=== Material for the task ===

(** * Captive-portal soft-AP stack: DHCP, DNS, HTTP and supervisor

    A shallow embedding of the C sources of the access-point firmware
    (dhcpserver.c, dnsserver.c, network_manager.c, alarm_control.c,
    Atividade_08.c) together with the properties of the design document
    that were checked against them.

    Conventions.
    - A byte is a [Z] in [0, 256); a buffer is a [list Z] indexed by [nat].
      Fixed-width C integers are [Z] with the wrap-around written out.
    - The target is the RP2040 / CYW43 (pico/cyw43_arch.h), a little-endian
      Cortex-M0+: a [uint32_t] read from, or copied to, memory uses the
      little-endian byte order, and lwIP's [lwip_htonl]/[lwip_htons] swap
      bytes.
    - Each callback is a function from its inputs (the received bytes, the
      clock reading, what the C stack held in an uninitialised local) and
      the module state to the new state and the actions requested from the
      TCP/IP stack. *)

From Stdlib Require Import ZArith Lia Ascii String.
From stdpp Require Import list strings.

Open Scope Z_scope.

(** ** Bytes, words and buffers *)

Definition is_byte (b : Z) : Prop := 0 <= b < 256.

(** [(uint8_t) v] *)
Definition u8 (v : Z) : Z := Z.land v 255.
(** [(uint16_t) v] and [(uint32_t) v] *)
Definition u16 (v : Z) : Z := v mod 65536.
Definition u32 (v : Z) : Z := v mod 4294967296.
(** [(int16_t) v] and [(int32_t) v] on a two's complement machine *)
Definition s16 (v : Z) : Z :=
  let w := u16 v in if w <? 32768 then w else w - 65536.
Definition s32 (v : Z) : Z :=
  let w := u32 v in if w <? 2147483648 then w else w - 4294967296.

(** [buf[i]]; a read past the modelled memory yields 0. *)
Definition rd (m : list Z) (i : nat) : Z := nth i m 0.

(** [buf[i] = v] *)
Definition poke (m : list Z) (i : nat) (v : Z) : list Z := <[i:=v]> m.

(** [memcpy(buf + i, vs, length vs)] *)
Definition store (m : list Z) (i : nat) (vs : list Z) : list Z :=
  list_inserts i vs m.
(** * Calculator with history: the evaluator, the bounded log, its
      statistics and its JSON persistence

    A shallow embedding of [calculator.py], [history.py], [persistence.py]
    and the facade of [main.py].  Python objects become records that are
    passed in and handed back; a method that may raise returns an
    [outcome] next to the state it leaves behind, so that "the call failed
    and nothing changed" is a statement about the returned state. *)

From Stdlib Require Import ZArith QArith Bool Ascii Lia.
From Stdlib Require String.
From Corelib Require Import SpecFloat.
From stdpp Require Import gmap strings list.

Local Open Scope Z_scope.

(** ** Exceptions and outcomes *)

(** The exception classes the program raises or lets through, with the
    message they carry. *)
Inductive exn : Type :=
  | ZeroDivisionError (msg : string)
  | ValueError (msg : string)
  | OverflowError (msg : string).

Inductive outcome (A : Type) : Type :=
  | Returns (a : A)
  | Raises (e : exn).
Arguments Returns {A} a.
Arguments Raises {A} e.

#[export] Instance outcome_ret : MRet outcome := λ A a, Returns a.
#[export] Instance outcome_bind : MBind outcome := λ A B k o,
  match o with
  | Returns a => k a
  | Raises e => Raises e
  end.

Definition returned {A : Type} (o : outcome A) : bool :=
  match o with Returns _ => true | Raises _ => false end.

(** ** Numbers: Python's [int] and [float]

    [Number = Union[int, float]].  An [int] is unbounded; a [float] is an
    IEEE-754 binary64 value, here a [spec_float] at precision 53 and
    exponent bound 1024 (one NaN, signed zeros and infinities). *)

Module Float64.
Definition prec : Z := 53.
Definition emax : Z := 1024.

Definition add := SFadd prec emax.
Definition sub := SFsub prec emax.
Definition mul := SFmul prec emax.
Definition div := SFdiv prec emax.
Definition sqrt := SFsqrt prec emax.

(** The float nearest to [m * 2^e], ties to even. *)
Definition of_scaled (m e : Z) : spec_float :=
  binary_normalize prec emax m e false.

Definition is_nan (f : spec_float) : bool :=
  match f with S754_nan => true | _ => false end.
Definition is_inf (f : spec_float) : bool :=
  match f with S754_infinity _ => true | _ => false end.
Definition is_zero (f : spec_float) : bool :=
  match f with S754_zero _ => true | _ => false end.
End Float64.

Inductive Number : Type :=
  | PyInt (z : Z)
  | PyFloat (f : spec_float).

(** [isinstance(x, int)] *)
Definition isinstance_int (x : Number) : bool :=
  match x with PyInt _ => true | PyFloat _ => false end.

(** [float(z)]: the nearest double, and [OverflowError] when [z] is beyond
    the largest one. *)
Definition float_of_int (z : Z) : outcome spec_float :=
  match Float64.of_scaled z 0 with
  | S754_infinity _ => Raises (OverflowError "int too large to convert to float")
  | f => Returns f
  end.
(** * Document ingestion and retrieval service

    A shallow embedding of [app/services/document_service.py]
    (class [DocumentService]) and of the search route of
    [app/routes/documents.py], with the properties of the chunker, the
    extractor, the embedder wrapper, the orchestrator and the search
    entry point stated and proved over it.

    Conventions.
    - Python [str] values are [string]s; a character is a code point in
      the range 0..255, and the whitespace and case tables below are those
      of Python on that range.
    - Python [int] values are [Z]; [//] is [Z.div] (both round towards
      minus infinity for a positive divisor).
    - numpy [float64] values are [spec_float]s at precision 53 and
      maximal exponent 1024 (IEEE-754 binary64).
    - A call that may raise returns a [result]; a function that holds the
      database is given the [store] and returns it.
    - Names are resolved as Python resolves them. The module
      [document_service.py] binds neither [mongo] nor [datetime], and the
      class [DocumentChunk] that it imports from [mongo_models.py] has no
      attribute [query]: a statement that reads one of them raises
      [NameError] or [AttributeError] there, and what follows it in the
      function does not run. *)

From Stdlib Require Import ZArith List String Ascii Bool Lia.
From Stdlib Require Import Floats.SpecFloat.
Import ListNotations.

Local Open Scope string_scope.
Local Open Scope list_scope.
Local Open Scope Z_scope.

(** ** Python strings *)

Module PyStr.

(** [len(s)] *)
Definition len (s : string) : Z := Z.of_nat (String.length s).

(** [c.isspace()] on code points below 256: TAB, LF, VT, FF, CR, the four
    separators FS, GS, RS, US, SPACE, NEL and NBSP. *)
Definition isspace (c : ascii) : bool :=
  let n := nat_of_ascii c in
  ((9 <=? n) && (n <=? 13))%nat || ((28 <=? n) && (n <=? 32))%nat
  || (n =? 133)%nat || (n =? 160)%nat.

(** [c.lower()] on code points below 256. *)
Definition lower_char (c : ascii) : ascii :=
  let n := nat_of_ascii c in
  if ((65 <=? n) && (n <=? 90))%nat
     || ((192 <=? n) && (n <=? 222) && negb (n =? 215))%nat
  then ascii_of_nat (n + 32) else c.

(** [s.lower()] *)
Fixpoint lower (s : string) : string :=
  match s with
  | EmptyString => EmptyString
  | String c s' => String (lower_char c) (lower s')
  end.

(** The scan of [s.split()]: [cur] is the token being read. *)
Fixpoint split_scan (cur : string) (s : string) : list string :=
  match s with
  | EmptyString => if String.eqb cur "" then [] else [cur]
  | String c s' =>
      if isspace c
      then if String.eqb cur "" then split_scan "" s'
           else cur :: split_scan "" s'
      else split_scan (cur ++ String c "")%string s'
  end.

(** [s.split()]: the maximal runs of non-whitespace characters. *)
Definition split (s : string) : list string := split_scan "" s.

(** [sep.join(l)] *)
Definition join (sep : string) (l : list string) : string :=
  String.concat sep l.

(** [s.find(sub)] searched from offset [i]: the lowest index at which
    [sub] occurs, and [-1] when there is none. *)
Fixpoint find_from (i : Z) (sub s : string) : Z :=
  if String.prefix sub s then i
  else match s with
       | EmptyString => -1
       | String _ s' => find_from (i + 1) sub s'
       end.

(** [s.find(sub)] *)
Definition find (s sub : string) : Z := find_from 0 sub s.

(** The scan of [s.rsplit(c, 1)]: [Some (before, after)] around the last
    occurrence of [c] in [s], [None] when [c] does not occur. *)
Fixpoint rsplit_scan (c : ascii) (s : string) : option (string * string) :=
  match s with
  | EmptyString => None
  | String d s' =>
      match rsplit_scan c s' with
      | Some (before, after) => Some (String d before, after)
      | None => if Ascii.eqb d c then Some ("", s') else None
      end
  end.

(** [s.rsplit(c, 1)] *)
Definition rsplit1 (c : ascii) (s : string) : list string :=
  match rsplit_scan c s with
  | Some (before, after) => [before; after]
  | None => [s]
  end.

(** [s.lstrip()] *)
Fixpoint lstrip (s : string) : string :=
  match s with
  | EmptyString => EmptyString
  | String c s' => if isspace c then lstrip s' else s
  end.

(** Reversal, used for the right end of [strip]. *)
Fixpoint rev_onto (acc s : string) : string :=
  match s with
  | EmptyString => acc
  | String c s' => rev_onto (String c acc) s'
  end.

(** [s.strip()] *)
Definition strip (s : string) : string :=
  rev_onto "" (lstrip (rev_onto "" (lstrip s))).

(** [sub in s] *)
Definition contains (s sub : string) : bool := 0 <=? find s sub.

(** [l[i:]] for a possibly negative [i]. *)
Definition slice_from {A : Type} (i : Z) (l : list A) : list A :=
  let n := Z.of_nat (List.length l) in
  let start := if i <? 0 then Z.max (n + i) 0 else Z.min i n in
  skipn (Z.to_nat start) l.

===
=== Material for the task ===

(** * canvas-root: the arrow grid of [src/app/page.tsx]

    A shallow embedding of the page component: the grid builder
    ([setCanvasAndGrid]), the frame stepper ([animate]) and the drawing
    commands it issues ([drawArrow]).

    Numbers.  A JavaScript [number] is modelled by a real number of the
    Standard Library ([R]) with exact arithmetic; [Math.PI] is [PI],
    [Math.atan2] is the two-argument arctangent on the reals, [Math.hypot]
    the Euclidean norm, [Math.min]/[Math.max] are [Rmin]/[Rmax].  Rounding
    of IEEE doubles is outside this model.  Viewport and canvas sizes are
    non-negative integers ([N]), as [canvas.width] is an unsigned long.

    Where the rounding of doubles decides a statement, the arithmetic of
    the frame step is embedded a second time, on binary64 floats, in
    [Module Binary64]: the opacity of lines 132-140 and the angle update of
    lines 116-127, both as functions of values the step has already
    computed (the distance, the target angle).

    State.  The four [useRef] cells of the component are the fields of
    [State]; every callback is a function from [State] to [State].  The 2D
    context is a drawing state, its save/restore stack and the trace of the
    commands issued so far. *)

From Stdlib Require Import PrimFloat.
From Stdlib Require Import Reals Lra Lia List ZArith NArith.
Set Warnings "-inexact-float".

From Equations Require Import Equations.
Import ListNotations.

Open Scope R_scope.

===

◆ **Problem to work on**
Across the whole listing above, report each line that includes "page".

◆ **Answer**
(** * canvas-root: the arrow grid of [src/app/page.tsx]
    A shallow embedding of the page component: the grid builder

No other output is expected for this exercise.